> [Records shown]:
(** Filling the newest block. *)
Lemma client_fill s bs p k blocks ext m' :
  client_inv s bs ((p, k) :: blocks) ext -> same_outside p k (mem s) m' ->
  client_inv (with_mem s m') bs ((p, k) :: blocks) ext /\ kept (blocks ++ ext) s (with_mem s m').
Proof.
  intros Hc [Hd Ho]. split.
  - apply client_write; [done|done|]. intros x Hx. apply Ho. intros Hin. apply Hx. exists (p, k).
    split; [apply elem_of_cons; by left|done].
  - intros x (r & Hr & Hx). simpl. apply Ho. intros Hin.
    assert (Ha : apart (p, k) r).
    { apply elem_of_app in Hr as [Hr|Hr]; [by apply (client_seps _ _ _ _ Hc)|].
      eapply client_ext; [exact Hc|apply elem_of_cons; by left|done]. }
    unfold apart in Ha. simpl in Ha. lia.
Qed.

Lemma kept_trans rs s1 s2 s3 : kept rs s1 s2 -> kept rs s2 s3 -> kept rs s1 s3.
Proof. intros H1 H2 x Hx. by rewrite H2, H1. Qed.

Lemma client_calloc s bs blocks ext n :
  client_inv s bs blocks ext -> room s bs n ->
  exists p k s' bs', kheap_calloc HHDM_OFFSET free_list n s = Ok p s' /\ n <= k /\
    client_inv s' bs' ((p, k) :: blocks) ext /\ kept (blocks ++ ext) s s' /\ same_globals s s' /\
    (forall x, p <= x < p + n -> mem s' !! x = Some Byte.x00).
Proof.
  intros Hc Hr. destruct (client_alloc _ _ _ _ _ Hc Hr) as (p & k & s1 & bs1 & E & Hnk & Hc1 & Hk1 & Hg1).
  destruct (client_block _ _ _ _ p k Hc1) as (Hp & Hk0 & Hpk & Hm & _); [apply elem_of_cons; by left|].
  destruct Hr as [Hn _].
  destruct (memset_eq s1 p 0 n) as (m' & E' & Hs & Hf); [unfold NULL; lia|lia|eapply mapped_sub; [exact Hm|lia|lia]|].
  destruct (client_fill s1 bs1 p k blocks ext m' Hc1) as [Hc2 Hk2]; [eapply same_outside_weaken; [exact Hs|lia|lia]|].
  exists p, k, (with_mem s1 m'), bs1. split; [|split; [done|split; [done|split; [by eapply kept_trans|split; [done|]]]]].
  - unfold kheap_calloc. rewrite (bind_Ok _ _ _ _ _ E). destruct (Z.eqb_spec p NULL) as [E0|_]; [unfold NULL in E0; lia|].
    cbv iota beta delta [negb]. by rewrite (bind_Ok _ _ _ _ _ E').
  - intros x Hx. simpl. replace x with (p + (x - p)) by lia. rewrite Hf by lia. done.
Qed.

Lemma client_realloc s bs blocks ext p k n :
  client_inv s bs blocks ext -> room s bs n -> (p, k) ∈ blocks -> 0 < n -> k <= n ->
  exists p' k' s' bs', kheap_realloc HHDM_OFFSET free_list p n s = Ok p' s' /\ n <= k' /\
    client_inv s' bs' ((p', k') :: blocks) ext /\ kept (blocks ++ ext) s s' /\ same_globals s s' /\
    (forall i, 0 <= i < k -> mem s' !! (p' + i) = mem s !! (p + i)).
Proof.
  intros Hc Hr Hb Hn0 Hkn. destruct (client_block _ _ _ _ _ _ Hc Hb) as (Hp & Hk0 & Hpk & Hm & Hsz).
  destruct (client_alloc _ _ _ _ _ Hc Hr) as (p' & k' & s1 & bs1 & E & Hnk & Hc1 & Hk1 & Hg1).
  destruct (client_block _ _ _ _ p' k' Hc1) as (Hp' & Hk0' & Hpk' & Hm' & _); [apply elem_of_cons; by left|].
  destruct (client_block _ _ _ _ p k Hc1) as (_ & _ & _ & Hm1 & _); [apply elem_of_cons; by right|].
  assert (Ha : apart (p', k') (p, k)) by (by apply (client_seps _ _ _ _ Hc1)). unfold apart in Ha. simpl in Ha.
  destruct (memcpy_eq s1 p' p k) as (m' & E' & Hs & Hcp); [unfold NULL; lia|unfold NULL; lia|lia| | |lia|].
  { eapply mapped_sub; [exact Hm'|lia|lia]. }
  { eapply mapped_sub; [exact Hm1|lia|lia]. }
  destruct (client_fill s1 bs1 p' k' blocks ext m' Hc1) as [Hc2 Hk2]; [eapply same_outside_weaken; [exact Hs|lia|lia]|].
  exists p', k', (with_mem s1 m'), bs1. split; [|split; [done|split; [done|split; [by eapply kept_trans|split; [done|]]]]].
  - unfold kheap_realloc, NULL in *. destruct (Z.eqb_spec p 0); [lia|]. destruct (Z.eqb_spec n 0); [lia|]. cbv iota beta delta [andb].
    rewrite (bind_Ok _ _ s k s) by (apply ld_ok; by rewrite u64_small by lia).
    rewrite (bind_Ok _ _ _ _ _ E). destruct (Z.eqb_spec p' 0); [lia|]. by rewrite (bind_Ok _ _ _ _ _ E').
  - intros i Hi. simpl. rewrite Hcp by done. apply Hk1. exists (p, k). split; [apply elem_of_app; by left|simpl; lia].
Qed.

(** The globals of the heap and of the frame allocator it draws on. *)
Definition kheap_global (v : gvar) : Prop := v = g_kheap_lock \/ v = g_bitmap \/ v = g_limit \/ v = g_pmm_lock.

Lemma client_glob s bs blocks ext v y :
  client_inv s bs blocks ext -> ~ kheap_global v -> client_inv (with_glob s v y) bs blocks ext.
Proof.
  intros [[H1 H2 H3 H4 H5] He] Hv.
  assert (Hg : forall w, kheap_global w -> gval (with_glob s v y) w = gval s w)
    by (intros w Hw; apply gval_with_glob_ne; by intros ->).
  assert (Hbm : gval (with_glob s v y) g_bitmap = gval s g_bitmap) by (apply Hg; right; by left).
  assert (Hlim : gval (with_glob s v y) g_limit = gval s g_limit) by (apply Hg; right; right; by left).
  assert (Hu : forall g, used (with_glob s v y) g = used s g) by (intros g; unfold used; by rewrite Hbm).
  assert (Hbb : bitmap_bytes (with_glob s v y) = bitmap_bytes s) by (unfold bitmap_bytes; by rewrite Hlim).
  destruct (pmm_agree_inv HHDM_OFFSET s (with_glob s v y)) as (Hp & _ & _);
    [apply pmm_agree_glob; unfold kheap_global in Hv; tauto|done|].
  split; [split; [done|rewrite Hg by (by left); done|done| |]|].
  - intros r Hr. rewrite Hbm, Hbb. by apply H4.
  - intros r g Hr. rewrite Hu, Hlim. by apply H5.
  - intros r Hr. destruct (He r Hr) as [Hpos Hf]. split; [done|]. intros x Hx. destruct (Hf x Hx) as (F1 & F2 & F3).
    split; [done|]. rewrite Hbm, Hbb. split; [done|]. intros g. rewrite Hlim, Hu. apply F3.
Qed.

Lemma room_ext s s' bs n :
  room s bs n -> gval s' g_limit = gval s g_limit -> (forall g, 0 <= g < gval s g_limit -> used s' g = used s g) ->
  room s' bs n.
Proof.
  intros [Hn [H|(Hsm & f & (F1 & F2 & F3 & F4) & Hq)]] Hl Hu; (split; [done|]); [by left|right].
  assert (HF : 1 <= grow_frames n) by (unfold grow_frames, HEADER_SIZE; zlia).
  split; [done|]. exists f. split; [|done]. split; [done|]. split; [by rewrite Hl|]. split.
  - intros g Hg. rewrite Hu by lia. by apply F3.
  - intros g Hg Hrun. apply (F4 g Hg). intros h Hh. rewrite <- Hu by lia. by apply Hrun.
Qed.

> [Description of the task]: Give the listing again exactly as it appears.

> [Written answer]:
(** Filling the newest block. *)
Lemma client_fill s bs p k blocks ext m' :
  client_inv s bs ((p, k) :: blocks) ext -> same_outside p k (mem s) m' ->
  client_inv (with_mem s m') bs ((p, k) :: blocks) ext /\ kept (blocks ++ ext) s (with_mem s m').
Proof.
  intros Hc [Hd Ho]. split.
  - apply client_write; [done|done|]. intros x Hx. apply Ho. intros Hin. apply Hx. exists (p, k).
    split; [apply elem_of_cons; by left|done].
  - intros x (r & Hr & Hx). simpl. apply Ho. intros Hin.
    assert (Ha : apart (p, k) r).
    { apply elem_of_app in Hr as [Hr|Hr]; [by apply (client_seps _ _ _ _ Hc)|].
      eapply client_ext; [exact Hc|apply elem_of_cons; by left|done]. }
    unfold apart in Ha. simpl in Ha. lia.
Qed.

Lemma kept_trans rs s1 s2 s3 : kept rs s1 s2 -> kept rs s2 s3 -> kept rs s1 s3.
Proof. intros H1 H2 x Hx. by rewrite H2, H1. Qed.

Lemma client_calloc s bs blocks ext n :
  client_inv s bs blocks ext -> room s bs n ->
  exists p k s' bs', kheap_calloc HHDM_OFFSET free_list n s = Ok p s' /\ n <= k /\
    client_inv s' bs' ((p, k) :: blocks) ext /\ kept (blocks ++ ext) s s' /\ same_globals s s' /\
    (forall x, p <= x < p + n -> mem s' !! x = Some Byte.x00).
Proof.
  intros Hc Hr. destruct (client_alloc _ _ _ _ _ Hc Hr) as (p & k & s1 & bs1 & E & Hnk & Hc1 & Hk1 & Hg1).
  destruct (client_block _ _ _ _ p k Hc1) as (Hp & Hk0 & Hpk & Hm & _); [apply elem_of_cons; by left|].
  destruct Hr as [Hn _].
  destruct (memset_eq s1 p 0 n) as (m' & E' & Hs & Hf); [unfold NULL; lia|lia|eapply mapped_sub; [exact Hm|lia|lia]|].
  destruct (client_fill s1 bs1 p k blocks ext m' Hc1) as [Hc2 Hk2]; [eapply same_outside_weaken; [exact Hs|lia|lia]|].
  exists p, k, (with_mem s1 m'), bs1. split; [|split; [done|split; [done|split; [by eapply kept_trans|split; [done|]]]]].
  - unfold kheap_calloc. rewrite (bind_Ok _ _ _ _ _ E). destruct (Z.eqb_spec p NULL) as [E0|_]; [unfold NULL in E0; lia|].
    cbv iota beta delta [negb]. by rewrite (bind_Ok _ _ _ _ _ E').
  - intros x Hx. simpl. replace x with (p + (x - p)) by lia. rewrite Hf by lia. done.
Qed.

Lemma client_realloc s bs blocks ext p k n :
  client_inv s bs blocks ext -> room s bs n -> (p, k) ∈ blocks -> 0 < n -> k <= n ->
  exists p' k' s' bs', kheap_realloc HHDM_OFFSET free_list p n s = Ok p' s' /\ n <= k' /\
    client_inv s' bs' ((p', k') :: blocks) ext /\ kept (blocks ++ ext) s s' /\ same_globals s s' /\
    (forall i, 0 <= i < k -> mem s' !! (p' + i) = mem s !! (p + i)).
Proof.
  intros Hc Hr Hb Hn0 Hkn. destruct (client_block _ _ _ _ _ _ Hc Hb) as (Hp & Hk0 & Hpk & Hm & Hsz).
  destruct (client_alloc _ _ _ _ _ Hc Hr) as (p' & k' & s1 & bs1 & E & Hnk & Hc1 & Hk1 & Hg1).
  destruct (client_block _ _ _ _ p' k' Hc1) as (Hp' & Hk0' & Hpk' & Hm' & _); [apply elem_of_cons; by left|].
  destruct (client_block _ _ _ _ p k Hc1) as (_ & _ & _ & Hm1 & _); [apply elem_of_cons; by right|].
  assert (Ha : apart (p', k') (p, k)) by (by apply (client_seps _ _ _ _ Hc1)). unfold apart in Ha. simpl in Ha.
  destruct (memcpy_eq s1 p' p k) as (m' & E' & Hs & Hcp); [unfold NULL; lia|unfold NULL; lia|lia| | |lia|].
  { eapply mapped_sub; [exact Hm'|lia|lia]. }
  { eapply mapped_sub; [exact Hm1|lia|lia]. }
  destruct (client_fill s1 bs1 p' k' blocks ext m' Hc1) as [Hc2 Hk2]; [eapply same_outside_weaken; [exact Hs|lia|lia]|].
  exists p', k', (with_mem s1 m'), bs1. split; [|split; [done|split; [done|split; [by eapply kept_trans|split; [done|]]]]].
  - unfold kheap_realloc, NULL in *. destruct (Z.eqb_spec p 0); [lia|]. destruct (Z.eqb_spec n 0); [lia|]. cbv iota beta delta [andb].
    rewrite (bind_Ok _ _ s k s) by (apply ld_ok; by rewrite u64_small by lia).
    rewrite (bind_Ok _ _ _ _ _ E). destruct (Z.eqb_spec p' 0); [lia|]. by rewrite (bind_Ok _ _ _ _ _ E').
  - intros i Hi. simpl. rewrite Hcp by done. apply Hk1. exists (p, k). split; [apply elem_of_app; by left|simpl; lia].
Qed.

(** The globals of the heap and of the frame allocator it draws on. *)
Definition kheap_global (v : gvar) : Prop := v = g_kheap_lock \/ v = g_bitmap \/ v = g_limit \/ v = g_pmm_lock.

Lemma client_glob s bs blocks ext v y :
  client_inv s bs blocks ext -> ~ kheap_global v -> client_inv (with_glob s v y) bs blocks ext.
Proof.
  intros [[H1 H2 H3 H4 H5] He] Hv.
  assert (Hg : forall w, kheap_global w -> gval (with_glob s v y) w = gval s w)
    by (intros w Hw; apply gval_with_glob_ne; by intros ->).
  assert (Hbm : gval (with_glob s v y) g_bitmap = gval s g_bitmap) by (apply Hg; right; by left).
  assert (Hlim : gval (with_glob s v y) g_limit = gval s g_limit) by (apply Hg; right; right; by left).
  assert (Hu : forall g, used (with_glob s v y) g = used s g) by (intros g; unfold used; by rewrite Hbm).
  assert (Hbb : bitmap_bytes (with_glob s v y) = bitmap_bytes s) by (unfold bitmap_bytes; by rewrite Hlim).
  destruct (pmm_agree_inv HHDM_OFFSET s (with_glob s v y)) as (Hp & _ & _);
    [apply pmm_agree_glob; unfold kheap_global in Hv; tauto|done|].
  split; [split; [done|rewrite Hg by (by left); done|done| |]|].
  - intros r Hr. rewrite Hbm, Hbb. by apply H4.
  - intros r g Hr. rewrite Hu, Hlim. by apply H5.
  - intros r Hr. destruct (He r Hr) as [Hpos Hf]. split; [done|]. intros x Hx. destruct (Hf x Hx) as (F1 & F2 & F3).
    split; [done|]. rewrite Hbm, Hbb. split; [done|]. intros g. rewrite Hlim, Hu. apply F3.
Qed.

Lemma room_ext s s' bs n :
  room s bs n -> gval s' g_limit = gval s g_limit -> (forall g, 0 <= g < gval s g_limit -> used s' g = used s g) ->
  room s' bs n.
Proof.
  intros [Hn [H|(Hsm & f & (F1 & F2 & F3 & F4) & Hq)]] Hl Hu; (split; [done|]); [by left|right].
  assert (HF : 1 <= grow_frames n) by (unfold grow_frames, HEADER_SIZE; zlia).
  split; [done|]. exists f. split; [|done]. split; [done|]. split; [by rewrite Hl|]. split.
  - intros g Hg. rewrite Hu by lia. by apply F3.
  - intros g Hg Hrun. apply (F4 g Hg). intros h Hh. rewrite <- Hu by lia. by apply Hrun.
Qed.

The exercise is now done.